_Problem description:_
First find the line with "Record advances (n" in the entries below, then set down exactly every line through the line with "engine_ok e acks k k2 parts live seen → zlen", that line included.

>>>

Lemma finalize_step io e acks k k2 parts live seen :
  engine_ok e acks k k2 parts live seen → live ≠ [] → zlen acks ≤ 2 ^ 32 → next_segment_seq e < 2 ^ 63 →
  seg_writable crc32 slots (open_segment e) → finalize_fine io →
  ∃ e' h, finalize_segment_impl crc32 slots io e = Some (e', Ok tt) ∧
    engine_ok e' acks k2 k2 (parts ++ [(next_segment_seq e, live)]) [] seen ∧
    config e' = config e ∧ options (wal_writer e') = options (wal_writer e) ∧ next_segment_seq e' = next_segment_seq e + 1 ∧
    segments (segment_store e') = <[next_segment_seq e := h]> (segments (segment_store e)).
Proof.
  intros Hok Hne Hz Hnx Hwr [Hsf Hcf]. pose proof (ok_segment Hok) as Hseg.
  pose proof (ok_empty Hok) as Hemp. rewrite bool_decide_eq_false_2 in Hemp by done.
  destruct (ok_cursor Hok Hne) as [Hk Hcur]. pose proof (ok_range Hok) as Hr.
  assert (0 ≤ next_segment_seq e) as Hpos.
  { pose proof (ok_first Hok) as Hf. apply Forall_app in Hf as [_ Hf]. by apply Forall_cons in Hf as [? _]. }
  destruct (write_segment_fine crc32 crc32_ok slots slots_perm (fin_segment io) (next_segment_seq e) (open_segment e) live
    (segment_store e) Hseg Hne Hwr Hsf) as (file & n & crc & Hwrite & Hserves).
  destruct (persist_cursor crc32 cursor_fine (segment_cursor e) (budget_add n (wal_writer e), wal_dir e)) as [[w' d'] r] eqn:Hper.
  destruct (log_persist crc32 crc32_ok _ acks k k2 (segment_cursor e) _ _
    (log_budget crc32 _ _ ((λ b, add b n) <$> budget (wal_writer e)) _ _ (ok_log Hok))
    ltac:(lia) Hz ltac:(by rewrite Hcur) ltac:(by rewrite Hcur) Hper) as (-> & Hlog & Hopt).
  destruct (Hserves (modified (fin_segment io))) as (h & Hopen & Hh).
  assert (register_new_segment crc32 (modified (fin_segment io)) (next_segment_seq e)
    (set_files <[next_segment_seq e := file]> (segment_store e)) =
    (set_segments <[next_segment_seq e := h]> (set_files <[next_segment_seq e := file]> (segment_store e)), Return (zlen live))) as Hreg.
  { unfold register_new_segment. cbn [files set_files]. rewrite lookup_insert_eq, Hopen. destruct Hh as [-> _]. done. }
  clear Hopen. pose proof (finalized_ok e) as Hfin. unfold finalize_segment_impl. rewrite Hemp.
  destruct e as [cfg mt w d seg cur nx cw cs fd di ex ei pr st rg].
  cbn -[budget_add register_new_segment set_files set_segments on_segment_finalized] in *. rewrite Hwrite. unfold with_wal.
  cbn -[budget_add register_new_segment set_files set_segments on_segment_finalized]. rewrite Hcf, Hper.
  cbn -[budget_add register_new_segment set_files set_segments on_segment_finalized]. rewrite Hreg.
  cbn -[set_files set_segments on_segment_finalized]. 
  assert (wrapping_add 64 nx 1 = nx + 1) as -> by (apply Z.mod_small; lia).
  eexists _, h. split; [done|]. split_and!; try done. eapply Hfin; try done.
  pose proof (seg_bundles _ (holds_ok _ _ Hseg)) as Hmax. unfold MAX_BUNDLES_PER_SEGMENT, zlen in *.
  rewrite (holds_length _ _ Hseg) in Hmax. lia.
Qed.

(** ** Growth *)

(** Segments are only added, and the new ones are registered. *)
Record advances (n : Z) (e e' : QuiverEngine) (parts parts' : list (Z * list RecordBundle)) : Prop := {
  adv_config : config e' = config e;
  adv_options : options (wal_writer e') = options (wal_writer e);
  adv_next : next_segment_seq e ≤ next_segment_seq e' ≤ next_segment_seq e + n;
  adv_kept seq : is_Some (segments (segment_store e) !! seq) → is_Some (segments (segment_store e') !! seq);
  adv_parts : ∃ new, parts' = parts ++ new ∧ ∀ seq bs, (seq, bs) ∈ new → is_Some (segments (segment_store e') !! seq);
}.

Lemma advances_refl n e e' parts :
  0 ≤ n → config e' = config e → options (wal_writer e') = options (wal_writer e) → next_segment_seq e' = next_segment_seq e →
  segment_store e' = segment_store e → advances n e e' parts parts.
Proof.
  intros Hn Hc Ho Hx Hs. split; [done|done|lia|by rewrite Hs|]. exists []. rewrite app_nil_r. split; [done|]. by intros ? ? ?%elem_of_nil.
Qed.

Lemma advances_trans n1 n2 e1 e2 e3 p1 p2 p3 :
  advances n1 e1 e2 p1 p2 → advances n2 e2 e3 p2 p3 → advances (n1 + n2) e1 e3 p1 p3.
Proof.
  intros [C1 O1 N1 K1 (new1 & -> & P1)] [C2 O2 N2 K2 (new2 & -> & P2)]. split; [congruence|congruence|lia|auto|].
  exists (new1 ++ new2). rewrite app_assoc. split; [done|]. intros seq bs [Hin|Hin]%elem_of_app; eauto.
Qed.

(** What the engine can write: every segment that takes bundles among [seen]. *)
Definition all_writable (seen : list RecordBundle) : Prop :=
  ∀ l, l.*2 `sublist_of` seen → seg_writable crc32 slots (append_all open_new l).1.

Lemma finalize_total io e acks k k2 parts live seen :
  engine_ok e acks k k2 parts live seen → zlen acks ≤ 2 ^ 32 → next_segment_seq e < 2 ^ 63 → all_writable seen → finalize_fine io →
  ∃ e' k' parts', finalize_segment_impl crc32 slots io e = Some (e', Ok tt) ∧
    engine_ok e' acks k' k2 parts' [] seen ∧ contents parts' [] = contents parts live ∧ advances 1 e e' parts parts' ∧
    k' = if decide (live = []) then k else k2.
Proof.
  intros Hok Hz Hnx Hwr Hio. destruct (decide (live = [])) as [->|Hne].
  { exists e, k, parts. split; [by eapply finalize_empty|]. split_and!; [done..| |done]. by apply advances_refl. }
  destruct (ok_open Hok) as (l & Hl & Hsub). specialize (Hwr l Hsub). rewrite Hl in Hwr.
  destruct (finalize_step io e acks k k2 parts live seen Hok Hne Hz Hnx Hwr Hio) as (e' & h & Hf & Hok' & Hc & Ho & Hn & Hs).
  exists e', k2, (parts ++ [(next_segment_seq e, live)]). split_and!; [done..| | |done].
  - unfold contents. rewrite fmap_app, concat_app, app_nil_r. cbn. by rewrite app_nil_r.
  - split; [done|done|lia| |].
    + intros seq Hq. rewrite Hs. by apply lookup_insert_is_Some'; right.
    + exists [(next_segment_seq e, live)]. split; [done|]. intros seq bs [= -> ->]%list_elem_of_singleton.
      by rewrite Hs, lookup_insert_eq.
Qed.

(** ** Appending to the open segment *)

Lemma append_all_snoc l seg seg0 live now b :
  append_all seg0 l = (seg, live) →
  append_all seg0 (l ++ [(now, b)]) =
    ((append now seg b).1, if is_ok (append now seg b).2 then live ++ [b] else live).
Proof.
  revert seg0 live. induction l as [|[t x] l IH]; intros seg0 live; cbn [append_all app].
  - intros [= <- <-]. by destruct (append now seg0 b) as [seg' []].
  - destruct (append t seg0 x) as [seg1 r1]. destruct (append_all seg1 l) as [seg2 acc] eqn:E. intros [= <- <-].
    rewrite (IH _ _ E). by destruct (is_ok r1), (is_ok (append now seg2 b).2).
Qed.

(** The cursor after the first [n] accepted bundles. *)
Definition cursor_at (acks : list (WalFormat.WalOffset * WalFormat.RecordBundle RecordBatch)) (n : nat) : WalConsumerCursor :=
  mkCursor (end_position (take n acks)) (Z.of_nat n - 1).

Lemma sublist_take_mono {A} (l : list A) k n m : (n ≤ m)%nat → drop k (take n l) `sublist_of` drop k (take m l).
Proof.
  intros Hle. rewrite <-(take_drop n (take m l)), take_take, Nat.min_l by done.
  destruct (Nat.le_gt_cases k (length (take n l))) as [Hk|Hk].
  - rewrite drop_app_le by done. by apply sublist_inserts_r.
  - rewrite (drop_ge (take n l)) by lia. apply sublist_nil_l.
Qed.

(** The segment and the cursor after a bundle that the log accepted as number
    [n]; it may be rejected. *)
Lemma appended_ok now e e' acks k k2 n parts live seen b x :
  engine_ok e acks k k2 parts live seen → (k2 ≤ n)%nat → acks !! n = Some x → logs x.2 b →
  e' = e <| segment_cursor := cursor_at acks (S n) |> <| open_segment := (append now (open_segment e) b).1 |> →
  engine_ok e' acks k (S n) parts (if is_ok (append now (open_segment e) b).2 then live ++ [b] else live) (seen ++ [b]).
Proof.
  intros Hok Hn Hx Hlogs ->. pose proof (lookup_lt_Some _ _ _ Hx) as Hlt.
  destruct Hok as [Hl Hr Hc Hlg (l & Happ & Hsub) Hnum Hf Hsv Hst Hpd Hp Hsz Hrg Hct Hnd].
  set (ok := is_ok (append now (open_segment e) b).2). pose proof (append_all_snoc l _ _ _ now b Happ) as Happ'. fold ok in Happ'.
  destruct e. cbn -[append append_all] in *. split; try done.
  - cbn. lia.
  - intros _. split; [lia|done].
  - destruct Hlg as (l0 & Hl0 & Hall). assert (l0 `sublist_of` (drop k (take n acks)).*2) as Hl1.
    { etrans; [exact Hl0|]. apply (fmap_sublist snd), sublist_take_mono. lia. }
    assert ((drop k (take (S n) acks)).*2 = (drop k (take n acks)).*2 ++ [x.2]) as Htake.
    { rewrite (take_S_r _ _ x) by done. rewrite drop_app_le, fmap_app; [done|]. rewrite length_take. lia. }
    cbn [segment_cursor]. rewrite Htake. destruct ok.
    + exists (l0 ++ [x.2]). split; [by apply sublist_app|]. apply Forall2_app; [done|]. by constructor.
    + exists l0. split; [by apply sublist_inserts_r|done].
  - exists (l ++ [(now, b)]). rewrite Happ'. split; [done|]. rewrite fmap_app. by apply sublist_app.
Qed.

<<<

_Answer to this problem:_
Record advances (n : Z) (e e' : QuiverEngine) (parts parts' : list (Z * list RecordBundle)) : Prop := {
  adv_config : config e' = config e;
  adv_options : options (wal_writer e') = options (wal_writer e);
  adv_next : next_segment_seq e ≤ next_segment_seq e' ≤ next_segment_seq e + n;
  adv_kept seq : is_Some (segments (segment_store e) !! seq) → is_Some (segments (segment_store e') !! seq);
  adv_parts : ∃ new, parts' = parts ++ new ∧ ∀ seq bs, (seq, bs) ∈ new → is_Some (segments (segment_store e') !! seq);
}.

Lemma advances_refl n e e' parts :
  0 ≤ n → config e' = config e → options (wal_writer e') = options (wal_writer e) → next_segment_seq e' = next_segment_seq e →
  segment_store e' = segment_store e → advances n e e' parts parts.
Proof.
  intros Hn Hc Ho Hx Hs. split; [done|done|lia|by rewrite Hs|]. exists []. rewrite app_nil_r. split; [done|]. by intros ? ? ?%elem_of_nil.
Qed.

Lemma advances_trans n1 n2 e1 e2 e3 p1 p2 p3 :
  advances n1 e1 e2 p1 p2 → advances n2 e2 e3 p2 p3 → advances (n1 + n2) e1 e3 p1 p3.
Proof.
  intros [C1 O1 N1 K1 (new1 & -> & P1)] [C2 O2 N2 K2 (new2 & -> & P2)]. split; [congruence|congruence|lia|auto|].
  exists (new1 ++ new2). rewrite app_assoc. split; [done|]. intros seq bs [Hin|Hin]%elem_of_app; eauto.
Qed.

(** What the engine can write: every segment that takes bundles among [seen]. *)
Definition all_writable (seen : list RecordBundle) : Prop :=
  ∀ l, l.*2 `sublist_of` seen → seg_writable crc32 slots (append_all open_new l).1.

Lemma finalize_total io e acks k k2 parts live seen :
  engine_ok e acks k k2 parts live seen → zlen acks ≤ 2 ^ 32 → next_segment_seq e < 2 ^ 63 → all_writable seen → finalize_fine io →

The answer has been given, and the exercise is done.